• WORK TO COMPLETE
The lines below starting at the line containing "(** X12: [percpu_rwlock::lock]" and ending at the line containing "untouched, and the" are to be repeated exactly, with both ends kept and nothing else added.

(Dataset entries)
(** [{"IsErroredOnProcessing": false, "ParsedResults": [{"ParsedText": "  Hello World  \n"}]}] *)
Definition answer_hello : dict :=
  [ (lit "IsErroredOnProcessing", PyBool false);
    (lit "ParsedResults",
      PyList [ PyDict [ (lit "ParsedText", PyStr (lit "  Hello World  " ++ [10])) ] ]) ].

(** [{"IsErroredOnProcessing": false, "ParsedResults": []}] *)
Definition answer_empty : dict :=
  [ (lit "IsErroredOnProcessing", PyBool false); (lit "ParsedResults", PyList []) ].

(** [{"IsErroredOnProcessing": true, "ErrorMessage": ["bad image"]}] *)
Definition answer_bad_image : dict :=
  [ (lit "IsErroredOnProcessing", PyBool true);
    (lit "ErrorMessage", PyList [ PyStr (lit "bad image") ]) ].

(** [{"ParsedResults": [{"ParsedText": null}]}] *)
Definition answer_null_text : dict :=
  [ (lit "ParsedResults", PyList [ PyDict [ (lit "ParsedText", PyNone) ] ]) ].

(** ** What the handler can answer

    The responses the handler returns, each with the log of outbound
    requests it leaves, read off the six [return] statements of
    [handler]. *)
Inductive handler_result (float_repr : float -> str) (event : dict)
          (context : Context) (w : World) (log : list Request)
  : dict -> list Request -> Prop :=
| result_preflight :
    method_of event = PyStr (lit "OPTIONS") ->
    handler_result float_repr event context w log preflight_response log
| result_method_not_allowed :
    method_of event <> PyStr (lit "OPTIONS") ->
    method_of event <> PyStr (lit "POST") ->
    handler_result float_repr event context w log
      (json_response 405 (error_body "Method not allowed")) log
| result_image_required :
    method_of event = PyStr (lit "POST") ->
    handler_result float_repr event context w log
      (json_response 400 (error_body "Image is required")) log
| result_key_not_configured :
    method_of event = PyStr (lit "POST") ->
    truthy (env_lookup (environ w) (lit "OCR_SPACE_API_KEY")) = false ->
    handler_result float_repr event context w log
      (json_response 500 (error_body "OCR API key not configured")) log
| result_processing_failed (v : pyval) (k : str) (details : pyval) :
    method_of event = PyStr (lit "POST") ->
    truthy v = true ->
    key_configured w k ->
    handler_result float_repr event context w log
      (json_response 500
         (json_dumps float_repr
            (PyDict [ (lit "error", PyStr (lit "OCR processing failed"));
                      (lit "details", details) ])))
      (log ++ [provider_request v k])
| result_text (v : pyval) (k : str) (t : str) :
    method_of event = PyStr (lit "POST") ->
    truthy v = true ->
    key_configured w k ->
    handler_result float_repr event context w log
      (json_response 200
         (json_dumps float_repr
            (PyDict [ (lit "text", PyStr (strip t));
                      (lit "requestId", PyStr (request_id context)) ])))
      (log ++ [provider_request v k]).

(** A printable ASCII character. *)
Definition printable (c : N) : bool := (32 <=? c) && (c <=? 126).

(** The provider answers the request for [image] and [k] with the JSON
    value [x], an object or not. *)
Definition provider_answers_value (w : World) (image : pyval) (k : str) (x : pyval) : Prop :=
  exists resp,
    requests_post w (provider_request image k) = Returns resp
    /\ json resp = Returns x.

(** The provider answers with a body that [json()] fails to decode. *)
Definition provider_undecodable (w : World) (image : pyval) (k : str) (e : exn) : Prop :=
  exists resp,
    requests_post w (provider_request image k) = Returns resp
    /\ json resp = Raises e.

(** The exception [v[0]] raises for a non-empty [v] that is no list: a
    [dict] has no key [0], a number or [True] is not subscriptable, and
    the one-character string [v[0]] of a [str] has no [get]. *)
Definition first_of_non_list (v : pyval) : exn :=
  match v with
  | PyStr _ => AttributeError
  | PyDict _ => KeyError
  | _ => TypeError
  end.
(** The requests [timeout] may make. *)
Definition timeout_request {U : PyUnicode} (interaction : Interaction) (member : Member)
  (dauer : str) (reason : option str) (c : call) : Prop :=
  match c with
  | send_message _ => True
  | member_timeout m seconds audit =>
      m = member /\ _parse_duration dauer = Ok (Some seconds)
      /\ seconds <> 0 /\ seconds <= MAX_TIMEOUT_SECONDS
      /\ audit = _format_reason interaction reason
  | _ => False
  end.

(** The requests [add_member] ([adding]) and [remove_member] may make. *)
Definition enrollment_request {U : PyUnicode} (adding : bool) (interaction : Interaction)
  (kurs_name : str) (reason : option str) (c : call) : Prop :=
  match c with
  | send_message _ | defer | followup_send _ | fetch_member _ => True
  | add_roles m role audit =>
      adding = true
      /\ (exists g, guild interaction = Some g /\ _fetch_course_role g kurs_name = Some role)
      /\ role_in role (roles m) = false
      /\ audit = _format_reason interaction reason
  | remove_roles m role audit =>
      adding = false
      /\ (exists g, guild interaction = Some g /\ _fetch_course_role g kurs_name = Some role)
      /\ role_in role (roles m) = true
      /\ audit = _format_reason interaction reason
  | _ => False
  end.


(** The requests of a trace that change the guild. *)
Definition mutations (tr : list event) : list call := List.filter mutating (calls tr).

(** The closing message of [create_kurs]. *)
Definition kurs_created_text (kurs_name : str) (kurs_role : Role) (channel : Channel) : str :=
  py "Kurs **" ++ kurs_name ++ py "** erstellt." ++ [10%N]
  ++ py "Rolle: " ++ role_mention kurs_role ++ [10%N]
  ++ py "Kanal: " ++ channel_mention channel.

(** The overwrite that [create_kurs] gives the staff roles, the course
    role and the default role. *)
Definition staff_overwrite : PermissionOverwrite :=
  {| view_channel := Some true; manage_messages := Some true |}.
Definition member_overwrite : PermissionOverwrite :=
  {| view_channel := Some true; manage_messages := None |}.
Definition hidden_overwrite : PermissionOverwrite :=
  {| view_channel := Some false; manage_messages := None |}.

(** A role with this id is cached in the guild. *)
Definition role_cached (g : Guild) (rid : Z) : bool :=
  existsb (fun r => role_id r =? rid) (guild_roles g).

(** The member fetches of a trace: the id of each [fetch_member] request,
    with whether the request went through. *)
Definition fetches (tr : list event) : list (Z * bool) :=
  omap (fun ev =>
          match ev with
          | Called (fetch_member mid) raised =>
              Some (mid, match raised with None => true | Some _ => false end)
          | _ => None
          end) tr.
(** X12: [percpu_rwlock::lock] is the sequence of its shard calls, also
    with other threads holding shards.  In any configuration [cs] the
    threads can reach, let thread [t] make the calls [locks_[0].lock.lock()],
    [locks_[1].lock.lock()], ... as [lock()] does, with [k] the number of
    them that return.  Then the shards below [k] have [t] as their one
    exclusive holder and no shared holder, the shards from [k] on are
    untouched, and the lock is in the state [lock()] leaves it in; and either
    [k = N] and [lock()] returns, or the shard at [k] has a holder,
    [lock()] spins, and the call on shard [k] leaves everything as it is. *)
Theorem lock_is_its_shard_calls
        (n : Z) (sched : list (nat * nat * method)) (cs : sharded.config) (t : nat) :
  (0 < n)%Z ->
  sharded.run sched (sharded.initial (Z.to_nat n)) = Some cs ->
  exists k,
    k <= Z.to_nat n /\
    sharded.run (sharded.lock_calls t 0 k) cs
    = Some (map (sharded.taken_by t) (take k cs) ++ drop k cs) /\
    sharded.the_lock n (map (sharded.taken_by t) (take k cs) ++ drop k cs)
    = after (percpu_rwlock.lock (sharded.the_lock n cs)) /\
    (forall i c,
        i < k ->
        (map (sharded.taken_by t) (take k cs) ++ drop k cs) !! i = Some c ->
        exclusive_holders c = [t] /\ shared_holders c = []) /\
    ((k = Z.to_nat n /\
      result (percpu_rwlock.lock (sharded.the_lock n cs)) = Returns tt)
     \/ (k < Z.to_nat n /\
         result (percpu_rwlock.lock (sharded.the_lock n cs)) = Blocks /\
         (exists c, cs !! k = Some c /\
                    (exclusive_holders c <> [] \/ shared_holders c <> [])) /\
         sharded.step t k lock (map (sharded.taken_by t) (take k cs) ++ drop k cs)
         = Some (map (sharded.taken_by t) (take k cs) ++ drop k cs))).
Proof.
  intros Hn Hrun.
  destruct (sharded_run_consistent sched _ cs
              (sharded_initial_consistent (Z.to_nat n)) Hrun) as [Hcs Hlen].
  unfold sharded.initial in Hlen. rewrite length_replicate in Hlen.
  assert (Hwf : percpu_rwlock.wf (sharded.the_lock n cs)).
  { split; [exact Hn|]. cbn. rewrite length_map, Hlen. lia. }
  rewrite (lock_run _ Hwf).
  assert (Hholders : forall k,
    Forall (fun c => the_lock c = after rw_spinlock.ctor) (take k cs) ->
    forall i c, i < k ->
      (map (sharded.taken_by t) (take k cs) ++ drop k cs) !! i = Some c ->
      exclusive_holders c = [t] /\ shared_holders c = []).
  { intros k Hfree i c Hi Hc.
    destruct (le_lt_dec (length (take k cs)) i) as [Hge|Hlt].
    - rewrite lookup_app_r in Hc by (rewrite length_map; exact Hge).
      rewrite lookup_drop in Hc. apply lookup_lt_Some in Hc.
      rewrite length_take in Hge. lia.
    - rewrite lookup_app_l in Hc by (rewrite length_map; exact Hlt).
      rewrite list_lookup_fmap in Hc.
      destruct (take k cs !! i) as [c0|] eqn:Hc0; [|discriminate Hc].
      injection Hc as <-.
      pose proof (Forall_lookup_1 _ _ _ _ Hfree Hc0) as Hfresh.
      rewrite lookup_take_lt in Hc0 by exact Hi.
      destruct (unheld_has_no_holder c0 (Forall_lookup_1 _ _ _ _ Hcs Hc0) Hfresh)
        as [Hs He].
      cbn. rewrite He. split; [reflexivity|exact Hs]. }
  destruct (first_held (percpu_rwlock.locks_ (sharded.the_lock n cs))) as [j|] eqn:Hf.
  - destruct (unheld_prefix cs j Hf) as (Hj & Hfree & c & Hc & Hheld).
    exists j. split; [lia|]. split; [|split; [|split; [exact (Hholders j Hfree)|]]].
    + pose proof (lock_calls_run t (take j cs) [] (drop j cs) Hfree) as E.
      cbn [app length] in E. rewrite take_drop in E.
      rewrite length_take_le in E by lia. exact E.
    + cbn [after fst snd]. unfold sharded.the_lock. f_equal.
      cbn [percpu_rwlock.locks_].
      rewrite map_app, map_taken_by, length_take_le by lia.
      rewrite <- skipn_map. reflexivity.
    + right. split; [lia|]. split; [reflexivity|].
      split; [exists c; split; [exact Hc|]|].
      * exact (held_has_holder c (Forall_lookup_1 _ _ _ _ Hcs Hc) Hheld).
      * unfold sharded.step.
        assert (Hat : (map (sharded.taken_by t) (take j cs) ++ drop j cs) !! j = Some c).
        { rewrite lookup_app_r by (rewrite length_map, length_take_le; lia).
          rewrite length_map, length_take_le, Nat.sub_diag, lookup_drop by lia.
          rewrite Nat.add_0_r. exact Hc. }
        rewrite Hat, (spinning_step t c Hheld).
        rewrite list_insert_id by exact Hat. reflexivity.
  - pose proof (unheld_shards cs Hf) as Hfree.
    exists (Z.to_nat n). rewrite <- Hlen. rewrite take_ge, drop_ge by lia.
    rewrite app_nil_r.
    split; [lia|]. split; [|split; [|split]].
    + pose proof (lock_calls_run t cs [] [] Hfree) as E.
      cbn [app length] in E. rewrite !app_nil_r in E. exact E.
    + cbn [after fst snd]. unfold sharded.the_lock, percpu_rwlock.all_write_held.
      cbn [percpu_rwlock.n_cpus_]. rewrite map_taken_by, <- Hlen. reflexivity.
    + pose proof (Hholders (length cs)) as H.
      rewrite take_ge, drop_ge, app_nil_r in H by lia. exact (H Hfree).
    + left. split; reflexivity.
Qed.
Lemma while_fuel fuel1 fuel2 s :
  I s -> m s < fuel1 -> m s < fuel2 ->
  while fuel1 c f s = while fuel2 c f s.
Proof using I_step m_step.
  revert fuel2 s. induction fuel1 as [|n IH]; intros [|n'] s HI H1 H2; try lia.
  cbn. destruct (c s) eqn:Hc; [|done].
  pose proof (m_step s HI Hc). apply IH; auto; lia.
Qed.

Lemma while_unfold fuel1 fuel2 s :
  I s -> m s < fuel1 -> m s <= fuel2 ->
  while fuel1 c f s = if c s then while fuel2 c f (f s) else s.
Proof using I_step m_step.
  intros HI H1 H2. destruct fuel1 as [|n]; [lia|]. cbn.
  destruct (c s) eqn:Hc; [|done].
  pose proof (m_step s HI Hc). apply while_fuel; auto; lia.
Qed.
End While.

(** ** Prefix scans of lists *)

Section Scan.
Context {A : Type} (p : A -> bool).

Fixpoint take_while (l : list A) : list A :=
  match l with
  | [] => []
  | x :: l => if p x then x :: take_while l else []
  end.

Fixpoint drop_while (l : list A) : list A :=
  match l with
  | [] => []
  | x :: l' => if p x then drop_while l' else l
  end.

Lemma take_drop_while l : take_while l ++ drop_while l = l.
Proof. induction l as [|x l IH]; cbn; [done|]. destruct (p x); cbn; by rewrite ?IH. Qed.

Lemma take_while_all l : forallb p (take_while l) = true.
Proof. induction l as [|x l IH]; cbn; [done|]. destruct (p x) eqn:E; cbn; by rewrite ?E. Qed.

Lemma drop_while_head l x l' : drop_while l = x :: l' -> p x = false.
Proof.
  induction l as [|y l IH]; cbn; [done|].
  destruct (p y) eqn:E; [done|]. by intros [= -> ->].
Qed.

Lemma drop_while_drop l : drop_while l = drop (length (take_while l)) l.
Proof. induction l as [|x l IH]; cbn; [done|]. by destruct (p x). Qed.

(** Scanning a block of accepted bytes followed by a rejected one. *)
Lemma take_while_app l1 l2 :
  forallb p l1 = true -> hd_error l2 = None \/ (exists x l, l2 = x :: l /\ p x = false) ->
  take_while (l1 ++ l2) = l1.
Proof.
  intros H1 H2. induction l1 as [|x l1 IH]; cbn in *.
  - destruct H2 as [H2 | (x & l & -> & Hx)]; [by destruct l2|]. cbn. by rewrite Hx.
  - apply andb_prop in H1 as [Hx H1]. rewrite Hx. by rewrite IH.
Qed.

Lemma drop_while_app l1 l2 :
  forallb p l1 = true -> hd_error l2 = None \/ (exists x l, l2 = x :: l /\ p x = false) ->
  drop_while (l1 ++ l2) = l2.
Proof.
  intros H1 H2. rewrite drop_while_drop, take_while_app by done. apply drop_app_length.
Qed.
End Scan.

(** ** Lists *)

Lemma omap_ext_in {A B} (f g : A -> option B) (l : list A) :
  (forall x, x ∈ l -> f x = g x) -> omap f l = omap g l.
Proof.
  induction l as [|x l IH]; cbn; [done|]. intros H. rewrite (H x) by left.
  rewrite IH; [done|]. intros y Hy. apply H. by right.
Qed.
(* ===== verification/Migration.v ===== *)
(** * Table schemas of migrations ([parseMigrationStatement] and
    [splitColumns] of [lang/compiler/parser_services.go])

    The parser reads [CREATE TABLE] statements out of the string literals of a
    migration.  The two regular expressions are written out as matchers. *)

From S2P Require Import Prelude GoStrings Tokens Ast.
Local Open Scope string_scope.
Local Open Scope list_scope.

(** The columns of a table definition: split at the commas outside of
    parentheses. *)
Fixpoint split_columns (s current : bytes) (parenDepth : Z) : list bytes :=
  match s with
  | [] => if bool_decide (current = []) then [] else [current]
  | c :: s =>
      let parenDepth := if Ascii.eqb c "(" then (parenDepth + 1)%Z
                        else if Ascii.eqb c ")" then (parenDepth - 1)%Z else parenDepth in
      if Ascii.eqb c "," && (parenDepth =? 0)%Z then current :: split_columns s [] parenDepth
      else split_columns s (current ++ [c]) parenDepth
  end.

Definition splitColumns (colDefsStr : string) : list string := map str (split_columns (byt colDefsStr) [] 0).

(** ** Regular expressions *)

(** [\s] *)
Definition re_space (c : ascii) : bool :=
  bool_decide (c ∈ ["009"%char; "010"%char; "012"%char; "013"%char; " "%char]).

(** A literal word under the flag [i]; U+017F folds to [s], U+212A to [k]. *)
Fixpoint re_word (w s : bytes) : option bytes :=
  match w with
  | [] => Some s
  | c :: w =>
      match s with
      | "197"%char :: "191"%char :: r => if Ascii.eqb c "s" then re_word w r else None
      | "226"%char :: "132"%char :: "170"%char :: r => if Ascii.eqb c "k" then re_word w r else None
      | d :: r => if bool_decide (lower_ascii [d] = [c]) then re_word w r else None
      | [] => None
      end
  end.

(** [\s+] *)
Definition re_spaces1 (s : bytes) : option bytes :=
  match s with c :: _ => if re_space c then Some (drop_while re_space s) else None | [] => None end.

(** Letters, digits and underscores under the flag [i]: what matches, and the
    rest. *)
Fixpoint re_name (s : bytes) : bytes * bytes :=
  match s with
  | "197"%char :: "191"%char :: r => let '(n, r) := re_name r in ("197"%char :: "191"%char :: n, r)
  | "226"%char :: "132"%char :: "170"%char :: r =>
      let '(n, r) := re_name r in ("226"%char :: "132"%char :: "170"%char :: n, r)
  | c :: r =>
      if isDigitb c || Ascii.eqb c "_" || (Ascii.leb "A" c && Ascii.leb c "Z") || (Ascii.leb "a" c && Ascii.leb c "z")
      then let '(n, r) := re_name r in (c :: n, r)
      else ([], s)
  | [] => ([], [])
  end.

(** What stands before the last closing parenthesis. *)
Fixpoint before_last_paren (s : bytes) : option bytes :=
  match s with
  | [] => None
  | c :: s =>
      match before_last_paren s with
      | Some b => Some (c :: b)
      | None => if Ascii.eqb c ")" then Some [] else None
      end
  end.

(** The name, optional spaces, and the text between an opening parenthesis
    and the last closing one on its line. *)
Definition re_table (s : bytes) : option (bytes * bytes) :=
  let '(n, r) := re_name s in
  match n, drop_while re_space r with
  | _ :: _, "("%char :: r =>
      b ← before_last_paren (take_while (fun c => negb (Ascii.eqb c nl)) r); Some (n, b)
  | _, _ => None
  end.

(** [create table], optionally [if not exists], and a table, at the start of
    the text; the optional group is tried first. *)
Definition re_create_at (s : bytes) : option (bytes * bytes) :=
  s ← re_word (byt "create") s;
  s ← re_spaces1 s;
  s ← re_word (byt "table") s;
  s ← re_spaces1 s;
  let guarded :=
    s ← re_word (byt "if") s; s ← re_spaces1 s;
    s ← re_word (byt "not") s; s ← re_spaces1 s;
    s ← re_word (byt "exists") s; s ← re_spaces1 s;
    re_table s in
  match guarded with Some m => Some m | None => re_table s end.

(** [FindStringSubmatch]: the leftmost match. *)
Fixpoint re_create (s : bytes) : option (bytes * bytes) :=
  match re_create_at s with
  | Some m => Some m
  | None => match s with [] => None | _ :: s => re_create s end
  end.

(** [Split] with [\s+]. *)
Fixpoint re_split (s current : bytes) (in_space : bool) : list bytes :=
  match s with
  | [] => [current]
  | c :: s =>
      if re_space c then
        if in_space then re_split s current true else current :: re_split s [] true
      else re_split s (current ++ [c]) false
  end.

(** ** Tables *)

(** [strings.Trim] with the quotes and brackets of SQL names. *)
Definition sql_quote (c : ascii) : bool := bool_decide (c ∈ ["096"%char; quote; "["%char; "]"%char]).
Definition trim_quotes (s : bytes) : bytes := rev (drop_while sql_quote (rev (drop_while sql_quote s))).

Definition sql_type (colTypeRaw : string) : string :=
  if Contains colTypeRaw "int" then "int"
  else if Contains colTypeRaw "double" || Contains colTypeRaw "float" || Contains colTypeRaw "real" ||
          Contains colTypeRaw "numeric" || Contains colTypeRaw "decimal" then "float64"
  else if Contains colTypeRaw "bool" then "bool"
  else "string".

Definition is_constraint (colDefLower : string) : bool :=
  HasPrefix colDefLower "primary key" || HasPrefix colDefLower "foreign key" || HasPrefix colDefLower "unique" ||
  HasPrefix colDefLower "check" || HasPrefix colDefLower "constraint".

Definition column_of (colDef : string) : list DBColumn :=
  let colDefStr := TrimSpace colDef in
  if bool_decide (colDefStr = "") then []
  else if is_constraint (ToLower colDefStr) then []
  else match re_split (byt colDefStr) [] false with
  | n :: t :: _ => [mkDBColumn (str (trim_quotes n)) (sql_type (ToLower (str t)))]
  | _ => []
  end.

Definition table_of_sql (text : string) : list DBTable :=
  let sql := TrimSpace text in
  if Contains (ToLower sql) "create table" then
    match re_create (byt sql) with
    | Some (tableName, colDefsStr) =>
        [mkDBTable (str tableName) (flat_map column_of (splitColumns (str colDefsStr)))]
    | None => []
    end
  else [].

Definition table_of_stmt (s : stmt) : list DBTable :=
  match s with
  | ExprStmt _ (CallExpr _ (MemberExpr _ (Identifier _ obj) field) _ (StringLiteral _ text :: _)) =>
      if bool_decide (obj = "db") && (bool_decide (field = "query") || bool_decide (field = "querySafe"))
      then table_of_sql text else []
  | _ => []
  end.

Definition tables_of (statements : list stmt) : list DBTable := flat_map table_of_stmt statements.

Example create_table_example :
  table_of_sql " CREATE Table  if not exists users (id INTEGER primary key, price DECIMAL(10,2), UNIQUE (id));" =
    [mkDBTable "users" [mkDBColumn "id" "int"; mkDBColumn "price" "float64"]].
Proof. vm_compute. reflexivity. Qed.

• RESULT OF THE EXERCISE
(** X12: [percpu_rwlock::lock] is the sequence of its shard calls, also
    with other threads holding shards.  In any configuration [cs] the
    threads can reach, let thread [t] make the calls [locks_[0].lock.lock()],
    [locks_[1].lock.lock()], ... as [lock()] does, with [k] the number of
    them that return.  Then the shards below [k] have [t] as their one
    exclusive holder and no shared holder, the shards from [k] on are
    untouched, and the lock is in the state [lock()] leaves it in; and either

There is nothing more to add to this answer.